After Expulsion: 1492 and the Making of Sephardic Jewry

After Expulsion: 1492 and the Making of Sephardic Jewry

After Expulsion: 1492 and the Making of Sephardic Jewry

After Expulsion: 1492 and the Making of Sephardic Jewry


Honorable Mention for the 2014 Jordan Schnitzer book award in Medieval and Early Modern Jewish History presented by the Association for Jewish Studies

On August 3, 1492, the same day that Columbus set sail from Spain, the long and glorious history of that nation's Jewish community officially came to a close. The expulsion of Europe's last major Jewish community ended more than a thousand years of unparalleled prosperity, cultural vitality and intellectual productivity. Yet, the crisis of 1492 also gave rise to a dynamic and resilient diaspora society spanning East and West.
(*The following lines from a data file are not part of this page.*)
(* ===== verification/SelfModels.v ===== *)
(** * Self-evolution: records, identifiers, history

    [evolution/models.py], [evolution/utils.py], [evolution/history.py] and
    [evolution/governance.py].  The records of candidates' fitness and
    verification are in [Pareto].  An ISR is a document; sha256, canonical JSON
    and the text of a time are parameters, and so is what the HTTP client of the
    governance kernel gets back. *)

From Stdlib Require Import SpecFloat.
From S2P Require Import Prelude PyFloat PyVal PyText PyJson EvoModels Pareto.
Open Scope Z_scope.

(** ** What is read from outside *)

Class Digests := {
  sha256_hex : string -> string;
  canonical_json : pyval -> string;
  iso_format : Z -> string;
}.

Section Utils.
Context `{Surroundings, Digests}.

Definition digest (payload : pyval) : string := sha256_hex (canonical_json payload).
Definition deterministic_id (prefix : string) (payload : pydict) : string :=
  prefix +:+ "_" +:+ digest (VDict payload).
(** [utcnow().isoformat()]. *)
Definition timestamp : M World string := t ← now; mret (iso_format t).
End Utils.

(** The digest has no collision: [canonical_json] sorts the keys of every dict, so
    documents of the same digest are the same up to the order of keys. *)
Class DigestLaws `{Digests} : Prop := {
  law_digest_injective v w : digest v = digest w -> sort_keys v = sort_keys w;
}.
(** ** Records *)

Inductive EvolutionTargetType : Set :=
| APPLICATION_ARCHITECTURE | PLATFORM_CORE | COMPILER_PIPELINE | ISR_SCHEMA | OPTIMIZATION_STRATEGY.
Definition target_type_value (t : EvolutionTargetType) : string :=
  match t with
  | APPLICATION_ARCHITECTURE => "APPLICATION_ARCHITECTURE" | PLATFORM_CORE => "PLATFORM_CORE"
  | COMPILER_PIPELINE => "COMPILER_PIPELINE" | ISR_SCHEMA => "ISR_SCHEMA"
  | OPTIMIZATION_STRATEGY => "OPTIMIZATION_STRATEGY"
  end.
#[export] Instance EvolutionTargetType_eq_dec : EqDecision EvolutionTargetType.
Proof. solve_decision. Defined.

Inductive ProposalStatus : Set :=
| DRAFT | MUTATED | SIMULATED | VERIFIED | EVALUATED | PENDING_APPROVAL | APPROVED | REJECTED
| PROMOTED | ROLLED_BACK | FAILED.
Definition proposal_status_value (s : ProposalStatus) : string :=
  match s with
  | DRAFT => "DRAFT" | MUTATED => "MUTATED" | SIMULATED => "SIMULATED" | VERIFIED => "VERIFIED"
  | EVALUATED => "EVALUATED" | PENDING_APPROVAL => "PENDING_APPROVAL" | APPROVED => "APPROVED"
  | REJECTED => "REJECTED" | PROMOTED => "PROMOTED" | ROLLED_BACK => "ROLLED_BACK" | FAILED => "FAILED"
  end.
#[export] Instance ProposalStatus_eq_dec : EqDecision ProposalStatus.
Proof. solve_decision. Defined.

Inductive MutationOperationType : Set := SET_VALUE | ADD_ITEM | REMOVE_ITEM | MERGE_OBJECT.
Definition operation_type_value (t : MutationOperationType) : string :=
  match t with
  | SET_VALUE => "SET_VALUE" | ADD_ITEM => "ADD_ITEM" | REMOVE_ITEM => "REMOVE_ITEM"
  | MERGE_OBJECT => "MERGE_OBJECT"
  end.

Record MutationOperationSpec : Set := {
  os_operation : MutationOperationType;
  os_path : string;
  os_value : pyval;
  os_rationale : string;
}.
Record MutationSpec : Set := {
  ms_id : option string;
  ms_operator : string;
  ms_chromosome_family : string;
  ms_gene_id : string;
  ms_operations : list MutationOperationSpec;
  ms_rationale : string;
}.
Record EvolutionProposalRequest : Set := {
  rq_title : string;
  rq_description : string;
  rq_target_type : EvolutionTargetType;
  rq_target_ref : string;
  rq_base_isr : pydict;
  rq_mutation : MutationSpec;
  rq_high_impact : bool;
  rq_allow_breaking_changes : bool;
  rq_environment : string;
}.
Record CandidateArchitecture : Set := {
  ca_id : string;
  ca_proposal_id : string;
  ca_mutation_spec_id : string;
  ca_base_isr_hash : string;
  ca_content_hash : string;
  ca_isr : pydict;
  ca_created_at : string;
}.
Record SimulationResult : Set := {
  sm_id : string;
  sm_candidate_id : string;
  sm_status : string;
  sm_metrics : pydict;
  sm_issues : list SimulationIssue;
  sm_logs : list string;
  sm_created_at : string;
}.
Record GovernanceDecision : Set := {
  gd_decision : string;
  gd_reason : string;
  gd_constraints : list pydict;
  gd_required_approvals : list pydict;
}.
Record ApprovalRecord : Set := {
  ap_approver_id : string;
  ap_decision : string;
  ap_comments : string;
  ap_governance_ref : option string;
  ap_created_at : string;
}.
Record RollbackPlan : Set := {
  rp_parent_isr_hash : string;
  rp_steps : list string;
  rp_automated : bool;
}.
Record PromotionRecord : Set := {
  pm_id : string;
  pm_proposal_id : string;
  pm_candidate_id : string;
  pm_environment : string;
  pm_promoted_content_hash : string;
  pm_rollback_plan : RollbackPlan;
  pm_compilation_ref : option string;
  pm_status : string;
  pm_rolled_back_at : option string;
  pm_rollback_reason : option string;
  pm_created_at : string;
}.
(** [ep_promotion] is the address of the record, which the table of promotions
    holds too. *)
Record EvolutionProposal : Set := {
  ep_id : string;
  ep_status : ProposalStatus;
  ep_request : EvolutionProposalRequest;
  ep_candidate_ids : list string;
  ep_simulation_ids : list string;
  ep_verification : option VerificationReport;
  ep_fitness : option FitnessEvaluation;
  ep_governance_decision : option GovernanceDecision;
  ep_approval : option ApprovalRecord;
  ep_promotion : option nat;
  ep_selected_candidate_id : option string;
  ep_error : option string;
  ep_created_at : string;
  ep_updated_at : string;
}.
Record GenerateCandidatesRequest : Set := {
  gc_mutations : list MutationSpec;
  gc_include_base_mutation : bool;
}.

(** ** [model_dump(mode="json")] *)

Definition opt_str (o : option string) : pyval := match o with Some s => VStr s | None => VNone end.
Definition dump_operation (o : MutationOperationSpec) : pyval :=
  VDict [("operation", VStr (operation_type_value (os_operation o))); ("path", VStr (os_path o));
         ("value", os_value o); ("rationale", VStr (os_rationale o))].
Definition dump_mutation (m : MutationSpec) : pydict :=
  [("id", opt_str (ms_id m)); ("operator", VStr (ms_operator m));
   ("chromosome_family", VStr (ms_chromosome_family m)); ("gene_id", VStr (ms_gene_id m));
   ("operations", VList (map dump_operation (ms_operations m))); ("rationale", VStr (ms_rationale m))].
Definition dump_issue (i : SimulationIssue) : pyval :=
  VDict [("severity", VStr (is_severity i)); ("code", VStr (is_code i)); ("message", VStr (is_message i))].
Definition dump_verification (v : VerificationReport) : pyval :=
  VDict [("candidate_id", VStr (vf_candidate_id v)); ("valid", VBool (vf_valid v));
         ("issues", VList (map dump_issue (vf_issues v))); ("created_at", VStr (vf_created_at v))].
Definition dump_fitness (f : FitnessEvaluation) : pyval :=
  VDict [("id", VStr (fe_id f)); ("candidate_id", VStr (fe_candidate_id f));
         ("objectives", VDict (map (fun p => (p.1, VFloat p.2)) (fe_objectives f)));
         ("constraints", VDict (map (fun p => (p.1, VBool p.2)) (fe_constraints f)));
         ("passed", VBool (fe_passed f)); ("notes", VList (map VStr (fe_notes f)));
         ("created_at", VStr (fe_created_at f))].

(** ** EvolutionHistoryRepository *)

Record EvolutionEvent : Set := {
  ev_id : string;
  ev_proposal_id : string;
  ev_event_type : string;
  ev_actor_id : string;
  ev_details : pydict;
  ev_timestamp : string;
  ev_previous_event_hash : string;
  ev_event_hash : string;
}.
Record EvolutionHistory : Set := { hi_events : list EvolutionEvent; hi_last_event_hash : string }.
Definition empty_history : EvolutionHistory := {| hi_events := []; hi_last_event_hash := "genesis" |}.

Section History.
Context `{Surroundings, Digests}.

Definition event_content (id proposal_id event_type actor_id : string) (details : pydict)
    (time previous : string) : pydict :=
  [("event_id", VStr id); ("proposal_id", VStr proposal_id); ("event_type", VStr event_type);
   ("actor_id", VStr actor_id); ("details", VDict details); ("timestamp", VStr time);
   ("previous_event_hash", VStr previous)].
Definition make_event (proposal_id event_type actor_id : string) (details : pydict) (time previous : string) :
    EvolutionEvent :=
  let event_id := deterministic_id "evolution_event"
    [("proposal_id", VStr proposal_id); ("event_type", VStr event_type); ("timestamp", VStr time);
     ("previous_event_hash", VStr previous)] in
  {| ev_id := event_id; ev_proposal_id := proposal_id; ev_event_type := event_type; ev_actor_id := actor_id;
     ev_details := details; ev_timestamp := time; ev_previous_event_hash := previous;
     ev_event_hash := digest (VDict (event_content event_id proposal_id event_type actor_id details time previous)) |}.
Definition append_history (e : EvolutionEvent) (h : EvolutionHistory) : EvolutionHistory :=
  {| hi_events := hi_events h ++ [e]; hi_last_event_hash := ev_event_hash e |}.
Definition list_events (proposal_id : option string) (h : EvolutionHistory) : list EvolutionEvent :=
  if otruthy proposal_id
  then List.filter (fun e => bool_decide (ev_proposal_id e = or_empty proposal_id)) (hi_events h)
  else hi_events h.
End History.

(** ** Governance clients

    A client answers a decision or raises. *)
Section Clients.
Context `{Surroundings}.

Definition GovernanceClient : Type := EvolutionProposal -> pydict -> M World GovernanceDecision.
Definition plain_decision (decision reason : string) : GovernanceDecision :=
  {| gd_decision := decision; gd_reason := reason; gd_constraints := []; gd_required_approvals := [] |}.
Definition static_client (decision reason : string) : GovernanceClient :=
  fun _ _ => mret (plain_decision decision reason).
(** [post] is the request, the status check and the parsing of the answer. *)
Definition kernel_payload (p : EvolutionProposal) (context : pydict) : pydict :=
  [("subject_type", VStr "EVOLUTION_PROPOSAL"); ("subject_id", VStr (ep_id p)); ("action", VStr "EVOLVE_ISR");
   ("actor", VDict [("actor_type", VStr "AUTONOMOUS_AGENT"); ("actor_id", VStr "self_evolution_engine");
                    ("roles", VList [VStr "evolution_proposer"]); ("delegated_authority", VList [])]);
   ("context", VDict context); ("evidence_refs", VList [VStr ("evolution_proposal:" +:+ ep_id p)])].
Definition kernel_client (post : pydict -> M World GovernanceDecision) : GovernanceClient := fun p context =>
  try_catch (post (kernel_payload p context))
    (fun e => mret (plain_decision "DENY" ("Governance Kernel unavailable or error: " +:+ exn_text e))).
End Clients.

(** * A compact text of documents

    An injective text of documents (with their keys sorted) whose length is about that of the texts in them,
    with the digests made of it: the samples of the self-evolution files, where a
    digest occurs in the document of the next one. *)

(** The length in binary, a semicolon, the text. *)
Definition packet (s : string) : string := bits_of (Pos.of_succ_nat (String.length s)) +:+ ";" +:+ s.
Definition token_text (t : nat * nat + (string + Z)) : string :=
  match t with
  | inl p => "n" +:+ bits_of (encode p)
  | inr (inl s) => "s" +:+ s
  | inr (inr n) => "z" +:+ bits_of (encode n)
  end.
Definition packets (ss : list string) : string := fold_right (fun s acc => packet s +:+ acc) "" ss.
Definition compact_text (v : pyval) : string := packets (map token_text (gen_tree_to_list (tree_of v))).

Lemma bits_of_stop p q r t : bits_of p +:+ ";" +:+ r = bits_of q +:+ ";" +:+ t -> p = q /\ r = t.
Proof.
  revert q. induction p as [p IH|p IH|]; intros [q|q|]; cbn; intros E; try discriminate E.
  - injection E as E. by destruct (IH q E) as [-> ->].
  - injection E as E. by destruct (IH q E) as [-> ->].
  - split; [done|]. by injection E.
Qed.
Lemma same_length_app (s s' r t : string) : String.length s = String.length s' -> s +:+ r = s' +:+ t -> s = s' /\ r = t.
Proof.
  revert s'. induction s as [|c s IH]; intros [|c' s']; cbn; try done. intros [= Hl] [= -> E].
  by destruct (IH s' Hl E) as [-> ->].
Qed.
Lemma text_app_assoc (a b c : string) : (a +:+ b) +:+ c = a +:+ (b +:+ c).
Proof. induction a as [|x a IH]; [done|]. change (String x ((a +:+ b) +:+ c) = String x (a +:+ (b +:+ c))). by rewrite IH. Qed.
Lemma text_app_inj (a b1 b2 : string) : a +:+ b1 = a +:+ b2 -> b1 = b2.
Proof. by apply same_length_app. Qed.
Lemma packet_injective s s' r t : packet s +:+ r = packet s' +:+ t -> s = s' /\ r = t.
Proof.
  unfold packet. rewrite !text_app_assoc. intros (El & E)%bits_of_stop. apply same_length_app; [lia|done].
Qed.
Lemma packets_injective ss ss' : packets ss = packets ss' -> ss = ss'.
Proof.
  assert (Hne : forall s r, packet s +:+ r <> "").
  { intros s r. unfold packet. rewrite text_app_assoc. by destruct (bits_of _). }
  revert ss'. induction ss as [|s ss IH]; intros [|s' ss']; cbn; intros E; [done| | |].
  - by apply eq_sym, Hne in E.
  - by apply Hne in E.
  - apply packet_injective in E as [-> E]. by rewrite (IH _ E).
Qed.
Lemma bits_of_injective p q : bits_of p = bits_of q -> p = q.
Proof. intros E. by rewrite <- (pos_of_bits p), <- (pos_of_bits q), E. Qed.
Lemma token_text_injective t t' : token_text t = token_text t' -> t = t'.
Proof.
  destruct t as [p|[s|n]], t' as [p'|[s'|n']]; intros E; try discriminate E.
  - injection E as E. by apply bits_of_injective, (inj encode) in E as ->.
  - injection E as E. change (s = s') in E. by subst.
  - injection E as E. by apply bits_of_injective, (inj encode) in E as ->.
Qed.
Lemma compact_text_injective v w : compact_text v = compact_text w -> v = w.
Proof.
  intros E%packets_injective. apply (list_fmap_eq_inj _ token_text_injective) in E.
  rewrite <- (of_tree_of v), <- (of_tree_of w). f_equal.
  assert (Ht : Some (tree_of v) = Some (tree_of w)); [|by injection Ht].
  pose proof (gen_tree_of_to_list [] [] (tree_of v)) as Hv. pose proof (gen_tree_of_to_list [] [] (tree_of w)) as Hw.
  rewrite E in Hv. cbn in Hv, Hw. congruence.
Qed.

(** An id determines what it was made of, up to the order of keys. *)
Lemma deterministic_id_injective `{DigestLaws} prefix x y :
  deterministic_id prefix x = deterministic_id prefix y -> sort_keys (VDict x) = sort_keys (VDict y).
Proof. unfold deterministic_id. intros E. by do 2 apply text_app_inj in E; apply law_digest_injective in E. Qed.

Definition compact_digests : Digests := {|
  sha256_hex t := "#" +:+ t; canonical_json v := compact_text (sort_keys v); iso_format := str_of_int |}.
#[local] Existing Instance compact_digests.
Lemma compact_digest_laws : DigestLaws.
Proof.
  split. intros v w E. apply compact_text_injective.
  change ("#" +:+ compact_text (sort_keys v) = "#" +:+ compact_text (sort_keys w)) in E. injection E as E. exact E.
Qed.
(** A world that counts. *)
Definition counting_world : Surroundings := {|
  uuid_hex n := str_of_int (Z.of_nat n); clock n := Z.of_nat n; perf_counter _ := fzero;
  random_bits _ := 0%nat; random_unit _ := fzero; power x _ := Ok x; sqrt x := x; log2 x := x |}.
After Expulsion traces the various paths of migration and resettlement of Sephardic Jews and Conversos over the course of the tumultuous sixteenth century. Pivotally, the volume argues that the exiles did not become "Sephardic Jews" overnight. Only in the second and third generation did these disparate groups coalesce and adopt a "Sephardic Jewish" identity.

After Expulsion presents a new and fascinating portrait of Jewish society in transition from the medieval to the early modern period, a portrait that challenges many longstanding assumptions about the differences between Europe and the Middle East.


Of the many calamities to befall the Jewish people during their arduous passage from the medieval to the modern world, none was more sharply felt or more widely chronicled by its contemporaries than the Expulsion of the Jews from Spain in 1492. the last in a long line of similar expulsions in medieval Europe, it marked the end of one of the most celebrated periods of affluence and intellectual productivity in Jewish history. Together with the fall of Muslim Granada early that same year, the Expulsion of the Jews represented the ultimate failure of inter-faith coexistence for which medieval Iberia is so often praised. For its victims, 1492 was only the beginning of a lengthy and painful journey. in its wake, the dispossessed suffered a series of hardships ranging from starvation and physical abuse to captivity and forced conversion and were driven across the Mediterranean in search of protection, prosperity, and religious freedom.

There can be little argument that the Expulsion of 1492 was a disaster for those involved and a major turning point in both Jewish and Spanish history. and yet a true understanding of this pivotal period in Jewish and . . .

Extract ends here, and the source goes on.